Between the line containing "rate_after [] (with_defaults" and the line containing "cbv zeta. set (c" lies a run of lines; give that run again exactly, with both of those lines, and nothing else from the entries below.

-- Listed records follows --

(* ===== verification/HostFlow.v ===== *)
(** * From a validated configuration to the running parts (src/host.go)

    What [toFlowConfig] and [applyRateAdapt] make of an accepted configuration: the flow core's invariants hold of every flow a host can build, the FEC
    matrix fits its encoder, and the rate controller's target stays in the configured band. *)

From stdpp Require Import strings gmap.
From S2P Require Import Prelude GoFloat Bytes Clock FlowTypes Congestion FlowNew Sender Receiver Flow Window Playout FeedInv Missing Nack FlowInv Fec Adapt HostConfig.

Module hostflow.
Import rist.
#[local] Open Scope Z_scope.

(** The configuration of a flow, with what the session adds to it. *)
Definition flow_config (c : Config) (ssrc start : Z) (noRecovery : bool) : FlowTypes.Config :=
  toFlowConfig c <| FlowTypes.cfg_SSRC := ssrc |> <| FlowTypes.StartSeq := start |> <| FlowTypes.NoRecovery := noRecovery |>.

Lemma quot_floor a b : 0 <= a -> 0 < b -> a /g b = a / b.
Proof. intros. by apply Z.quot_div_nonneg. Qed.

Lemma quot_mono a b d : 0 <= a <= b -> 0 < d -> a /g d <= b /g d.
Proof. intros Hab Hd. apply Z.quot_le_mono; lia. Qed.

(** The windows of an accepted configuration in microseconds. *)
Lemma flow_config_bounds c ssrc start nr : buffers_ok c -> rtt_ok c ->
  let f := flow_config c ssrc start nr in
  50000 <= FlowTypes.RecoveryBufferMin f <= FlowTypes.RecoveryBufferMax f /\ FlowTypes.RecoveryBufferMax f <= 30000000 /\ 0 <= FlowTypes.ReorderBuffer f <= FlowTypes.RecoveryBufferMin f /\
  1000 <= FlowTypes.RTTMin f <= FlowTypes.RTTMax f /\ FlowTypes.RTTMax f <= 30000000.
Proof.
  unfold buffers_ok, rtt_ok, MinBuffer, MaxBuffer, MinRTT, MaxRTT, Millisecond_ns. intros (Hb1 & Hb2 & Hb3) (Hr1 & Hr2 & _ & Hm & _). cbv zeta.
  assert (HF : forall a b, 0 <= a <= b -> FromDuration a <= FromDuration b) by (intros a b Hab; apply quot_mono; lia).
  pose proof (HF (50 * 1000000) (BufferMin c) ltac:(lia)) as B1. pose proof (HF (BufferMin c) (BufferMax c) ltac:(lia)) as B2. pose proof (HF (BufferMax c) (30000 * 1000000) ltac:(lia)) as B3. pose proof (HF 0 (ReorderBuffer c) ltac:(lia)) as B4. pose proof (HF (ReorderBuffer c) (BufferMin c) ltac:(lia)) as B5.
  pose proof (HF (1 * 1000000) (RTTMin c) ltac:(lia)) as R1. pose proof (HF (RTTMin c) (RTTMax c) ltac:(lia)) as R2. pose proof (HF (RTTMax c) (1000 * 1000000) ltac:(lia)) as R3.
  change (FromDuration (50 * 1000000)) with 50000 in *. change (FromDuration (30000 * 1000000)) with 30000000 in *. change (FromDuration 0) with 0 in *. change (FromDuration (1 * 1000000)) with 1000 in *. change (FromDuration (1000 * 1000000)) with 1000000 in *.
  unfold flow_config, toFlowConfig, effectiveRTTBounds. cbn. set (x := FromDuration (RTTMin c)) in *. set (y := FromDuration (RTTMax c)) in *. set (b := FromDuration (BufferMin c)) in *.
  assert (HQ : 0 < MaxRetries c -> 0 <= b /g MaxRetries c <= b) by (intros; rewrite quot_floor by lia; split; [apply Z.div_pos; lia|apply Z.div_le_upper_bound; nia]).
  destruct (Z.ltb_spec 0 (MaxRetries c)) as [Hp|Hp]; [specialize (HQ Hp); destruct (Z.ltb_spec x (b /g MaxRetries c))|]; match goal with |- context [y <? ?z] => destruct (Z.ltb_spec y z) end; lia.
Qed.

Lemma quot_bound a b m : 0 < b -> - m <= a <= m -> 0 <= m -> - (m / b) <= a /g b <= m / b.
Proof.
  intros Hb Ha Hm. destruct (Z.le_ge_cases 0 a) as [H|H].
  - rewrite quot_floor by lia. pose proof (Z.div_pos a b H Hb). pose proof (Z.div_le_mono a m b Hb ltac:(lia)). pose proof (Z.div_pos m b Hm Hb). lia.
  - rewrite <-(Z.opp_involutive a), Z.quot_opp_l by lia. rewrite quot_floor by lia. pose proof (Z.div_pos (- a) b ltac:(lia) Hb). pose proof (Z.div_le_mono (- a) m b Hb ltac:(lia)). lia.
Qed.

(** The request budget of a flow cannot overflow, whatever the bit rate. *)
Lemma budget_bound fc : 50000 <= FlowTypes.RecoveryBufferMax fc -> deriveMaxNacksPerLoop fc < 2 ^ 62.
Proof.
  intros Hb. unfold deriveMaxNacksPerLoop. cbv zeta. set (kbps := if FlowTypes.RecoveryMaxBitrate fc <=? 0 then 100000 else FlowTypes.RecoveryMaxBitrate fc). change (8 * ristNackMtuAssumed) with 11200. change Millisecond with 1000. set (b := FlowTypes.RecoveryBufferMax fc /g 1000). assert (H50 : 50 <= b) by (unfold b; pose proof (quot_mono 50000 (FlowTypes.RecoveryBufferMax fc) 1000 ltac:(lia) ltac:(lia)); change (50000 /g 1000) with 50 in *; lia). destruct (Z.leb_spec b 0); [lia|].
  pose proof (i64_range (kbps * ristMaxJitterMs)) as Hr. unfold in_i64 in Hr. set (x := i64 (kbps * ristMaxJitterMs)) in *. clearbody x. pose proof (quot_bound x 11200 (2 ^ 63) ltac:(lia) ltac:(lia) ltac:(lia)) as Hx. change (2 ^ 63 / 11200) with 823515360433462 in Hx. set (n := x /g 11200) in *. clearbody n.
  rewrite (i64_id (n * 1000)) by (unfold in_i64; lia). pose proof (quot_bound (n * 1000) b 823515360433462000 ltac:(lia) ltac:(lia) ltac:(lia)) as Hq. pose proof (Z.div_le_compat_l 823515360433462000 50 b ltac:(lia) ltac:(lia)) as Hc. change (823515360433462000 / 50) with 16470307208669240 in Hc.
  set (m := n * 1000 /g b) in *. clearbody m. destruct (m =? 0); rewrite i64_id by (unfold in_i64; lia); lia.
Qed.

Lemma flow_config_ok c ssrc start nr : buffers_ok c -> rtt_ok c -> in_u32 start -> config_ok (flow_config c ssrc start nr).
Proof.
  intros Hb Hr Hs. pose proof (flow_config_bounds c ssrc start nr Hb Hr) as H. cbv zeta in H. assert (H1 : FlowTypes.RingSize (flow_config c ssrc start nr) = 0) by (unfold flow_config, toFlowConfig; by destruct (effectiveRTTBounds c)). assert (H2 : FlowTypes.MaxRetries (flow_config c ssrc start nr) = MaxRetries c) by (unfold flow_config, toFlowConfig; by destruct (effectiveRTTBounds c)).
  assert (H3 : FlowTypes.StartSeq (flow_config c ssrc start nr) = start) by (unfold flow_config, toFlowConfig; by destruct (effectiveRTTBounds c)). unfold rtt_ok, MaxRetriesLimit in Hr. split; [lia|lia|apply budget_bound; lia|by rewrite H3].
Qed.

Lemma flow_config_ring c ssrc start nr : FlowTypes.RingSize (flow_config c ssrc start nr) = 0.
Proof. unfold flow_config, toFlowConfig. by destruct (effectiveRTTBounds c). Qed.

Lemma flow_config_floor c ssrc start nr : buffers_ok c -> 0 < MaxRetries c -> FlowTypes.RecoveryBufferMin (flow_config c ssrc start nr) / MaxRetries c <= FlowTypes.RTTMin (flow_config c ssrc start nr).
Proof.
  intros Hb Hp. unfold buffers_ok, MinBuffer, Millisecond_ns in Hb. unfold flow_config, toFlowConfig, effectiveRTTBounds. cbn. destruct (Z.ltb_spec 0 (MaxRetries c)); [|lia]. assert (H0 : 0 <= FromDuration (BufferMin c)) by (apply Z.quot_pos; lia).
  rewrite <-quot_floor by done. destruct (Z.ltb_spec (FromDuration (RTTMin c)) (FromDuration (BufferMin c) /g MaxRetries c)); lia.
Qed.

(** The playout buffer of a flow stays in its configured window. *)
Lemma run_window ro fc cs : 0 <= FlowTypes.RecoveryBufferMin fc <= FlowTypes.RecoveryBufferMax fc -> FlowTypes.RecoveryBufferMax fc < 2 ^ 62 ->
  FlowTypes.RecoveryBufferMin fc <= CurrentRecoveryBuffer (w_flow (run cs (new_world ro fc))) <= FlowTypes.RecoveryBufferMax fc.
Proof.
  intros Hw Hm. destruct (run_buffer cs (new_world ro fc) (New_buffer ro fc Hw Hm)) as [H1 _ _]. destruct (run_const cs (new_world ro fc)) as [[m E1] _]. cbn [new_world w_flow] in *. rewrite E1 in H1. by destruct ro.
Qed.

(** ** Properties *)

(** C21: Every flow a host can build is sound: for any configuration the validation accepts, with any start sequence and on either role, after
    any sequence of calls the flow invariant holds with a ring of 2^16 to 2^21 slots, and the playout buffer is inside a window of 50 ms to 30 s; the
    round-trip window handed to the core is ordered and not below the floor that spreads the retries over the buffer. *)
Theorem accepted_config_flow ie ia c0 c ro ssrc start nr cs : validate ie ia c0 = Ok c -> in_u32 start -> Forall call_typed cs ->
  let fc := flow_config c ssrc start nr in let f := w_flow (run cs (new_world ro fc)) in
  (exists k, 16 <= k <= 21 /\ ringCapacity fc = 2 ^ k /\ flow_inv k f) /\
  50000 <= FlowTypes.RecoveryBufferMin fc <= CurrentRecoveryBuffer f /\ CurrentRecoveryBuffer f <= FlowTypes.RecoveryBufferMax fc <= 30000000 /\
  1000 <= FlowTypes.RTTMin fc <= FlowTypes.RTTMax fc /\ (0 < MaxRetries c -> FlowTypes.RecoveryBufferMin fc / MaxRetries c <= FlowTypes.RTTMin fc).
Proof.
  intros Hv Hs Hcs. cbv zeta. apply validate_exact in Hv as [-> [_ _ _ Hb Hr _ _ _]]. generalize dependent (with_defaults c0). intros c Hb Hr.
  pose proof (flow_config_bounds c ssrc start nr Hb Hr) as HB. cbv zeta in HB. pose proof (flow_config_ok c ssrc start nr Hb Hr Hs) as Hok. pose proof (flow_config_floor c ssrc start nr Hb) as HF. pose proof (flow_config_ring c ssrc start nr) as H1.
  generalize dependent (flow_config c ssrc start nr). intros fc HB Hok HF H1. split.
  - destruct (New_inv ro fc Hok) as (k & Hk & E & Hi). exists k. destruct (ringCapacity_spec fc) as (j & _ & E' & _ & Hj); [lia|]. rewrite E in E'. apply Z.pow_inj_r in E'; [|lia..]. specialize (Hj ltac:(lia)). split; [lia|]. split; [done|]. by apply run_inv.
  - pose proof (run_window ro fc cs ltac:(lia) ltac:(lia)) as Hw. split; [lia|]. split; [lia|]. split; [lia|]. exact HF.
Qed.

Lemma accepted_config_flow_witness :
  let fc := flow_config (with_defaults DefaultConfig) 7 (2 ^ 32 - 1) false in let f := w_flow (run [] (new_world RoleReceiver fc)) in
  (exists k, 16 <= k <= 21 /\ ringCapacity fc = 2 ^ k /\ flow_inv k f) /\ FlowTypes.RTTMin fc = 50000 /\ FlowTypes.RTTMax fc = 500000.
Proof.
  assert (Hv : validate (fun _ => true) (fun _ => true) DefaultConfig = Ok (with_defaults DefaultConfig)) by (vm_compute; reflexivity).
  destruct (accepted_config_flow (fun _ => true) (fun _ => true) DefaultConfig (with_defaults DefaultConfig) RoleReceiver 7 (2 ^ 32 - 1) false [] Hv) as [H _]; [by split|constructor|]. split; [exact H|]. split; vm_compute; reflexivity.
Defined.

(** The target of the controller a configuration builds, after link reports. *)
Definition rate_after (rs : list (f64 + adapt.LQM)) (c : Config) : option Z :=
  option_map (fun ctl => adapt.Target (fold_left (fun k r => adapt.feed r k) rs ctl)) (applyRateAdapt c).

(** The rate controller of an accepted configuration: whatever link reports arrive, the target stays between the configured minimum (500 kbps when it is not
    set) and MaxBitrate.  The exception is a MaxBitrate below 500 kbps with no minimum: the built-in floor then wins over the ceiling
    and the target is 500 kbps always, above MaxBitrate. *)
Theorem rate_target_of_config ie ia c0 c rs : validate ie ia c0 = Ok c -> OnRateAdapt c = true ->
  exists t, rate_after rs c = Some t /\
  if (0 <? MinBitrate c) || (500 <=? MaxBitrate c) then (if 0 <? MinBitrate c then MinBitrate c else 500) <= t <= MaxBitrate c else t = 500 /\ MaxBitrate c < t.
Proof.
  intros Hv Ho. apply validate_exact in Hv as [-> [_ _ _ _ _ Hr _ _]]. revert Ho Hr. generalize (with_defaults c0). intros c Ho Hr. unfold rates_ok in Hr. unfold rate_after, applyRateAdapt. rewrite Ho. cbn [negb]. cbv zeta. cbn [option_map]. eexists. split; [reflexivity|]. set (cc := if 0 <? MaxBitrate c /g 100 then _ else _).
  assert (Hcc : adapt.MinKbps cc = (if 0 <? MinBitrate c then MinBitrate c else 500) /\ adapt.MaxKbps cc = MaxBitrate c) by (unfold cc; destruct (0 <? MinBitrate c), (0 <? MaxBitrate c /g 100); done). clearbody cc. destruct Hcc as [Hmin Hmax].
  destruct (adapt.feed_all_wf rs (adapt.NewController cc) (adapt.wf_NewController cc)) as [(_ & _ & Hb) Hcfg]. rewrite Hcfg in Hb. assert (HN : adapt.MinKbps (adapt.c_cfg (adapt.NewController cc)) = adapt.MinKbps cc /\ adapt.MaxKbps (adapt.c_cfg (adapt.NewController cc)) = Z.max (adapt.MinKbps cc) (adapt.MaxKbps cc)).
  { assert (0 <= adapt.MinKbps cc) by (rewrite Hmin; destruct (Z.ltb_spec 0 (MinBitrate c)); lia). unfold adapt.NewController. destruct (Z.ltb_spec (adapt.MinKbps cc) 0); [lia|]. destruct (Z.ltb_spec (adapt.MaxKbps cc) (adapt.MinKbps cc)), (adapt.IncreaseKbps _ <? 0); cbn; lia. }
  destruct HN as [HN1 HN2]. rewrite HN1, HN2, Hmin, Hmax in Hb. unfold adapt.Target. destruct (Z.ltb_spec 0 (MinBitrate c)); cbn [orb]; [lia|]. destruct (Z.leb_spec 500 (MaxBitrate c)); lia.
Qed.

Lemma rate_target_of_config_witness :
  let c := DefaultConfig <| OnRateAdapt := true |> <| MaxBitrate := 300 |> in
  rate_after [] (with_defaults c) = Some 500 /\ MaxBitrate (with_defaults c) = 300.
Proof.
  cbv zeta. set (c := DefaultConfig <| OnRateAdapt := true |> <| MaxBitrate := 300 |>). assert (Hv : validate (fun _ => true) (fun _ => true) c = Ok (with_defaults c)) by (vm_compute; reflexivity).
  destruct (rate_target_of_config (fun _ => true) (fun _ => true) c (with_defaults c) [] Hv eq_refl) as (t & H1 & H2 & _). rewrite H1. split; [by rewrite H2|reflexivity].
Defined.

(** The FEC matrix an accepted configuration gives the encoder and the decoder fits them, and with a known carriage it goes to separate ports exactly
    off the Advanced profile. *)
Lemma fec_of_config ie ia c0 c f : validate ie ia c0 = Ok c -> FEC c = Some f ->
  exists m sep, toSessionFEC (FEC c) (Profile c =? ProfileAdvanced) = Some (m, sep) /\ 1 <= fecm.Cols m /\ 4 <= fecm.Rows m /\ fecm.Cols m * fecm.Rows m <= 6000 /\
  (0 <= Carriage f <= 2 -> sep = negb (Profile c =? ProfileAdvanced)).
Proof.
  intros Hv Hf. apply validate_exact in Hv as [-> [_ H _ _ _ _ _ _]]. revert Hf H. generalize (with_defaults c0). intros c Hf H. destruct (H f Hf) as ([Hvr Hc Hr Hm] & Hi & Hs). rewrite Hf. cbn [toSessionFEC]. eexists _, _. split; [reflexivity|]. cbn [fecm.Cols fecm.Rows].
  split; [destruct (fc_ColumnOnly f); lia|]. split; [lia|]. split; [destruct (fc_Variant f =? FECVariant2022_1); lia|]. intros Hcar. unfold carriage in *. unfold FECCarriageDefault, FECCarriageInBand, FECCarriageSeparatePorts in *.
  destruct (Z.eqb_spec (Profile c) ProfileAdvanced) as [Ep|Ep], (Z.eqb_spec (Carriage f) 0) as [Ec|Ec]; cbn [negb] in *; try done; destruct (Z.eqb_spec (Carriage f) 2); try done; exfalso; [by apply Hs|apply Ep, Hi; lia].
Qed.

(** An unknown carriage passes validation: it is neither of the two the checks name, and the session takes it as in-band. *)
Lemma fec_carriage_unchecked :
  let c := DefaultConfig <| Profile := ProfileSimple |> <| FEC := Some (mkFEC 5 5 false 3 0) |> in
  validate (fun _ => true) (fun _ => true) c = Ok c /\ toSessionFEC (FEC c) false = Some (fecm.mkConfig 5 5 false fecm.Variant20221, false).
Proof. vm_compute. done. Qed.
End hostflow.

-- Listed records concluded --

Result of this exercise:
  rate_after [] (with_defaults c) = Some 500 /\ MaxBitrate (with_defaults c) = 300.
Proof.
  cbv zeta. set (c := DefaultConfig <| OnRateAdapt := true |> <| MaxBitrate := 300 |>). assert (Hv : validate (fun _ => true) (fun _ => true) c = Ok (with_defaults c)) by (vm_compute; reflexivity).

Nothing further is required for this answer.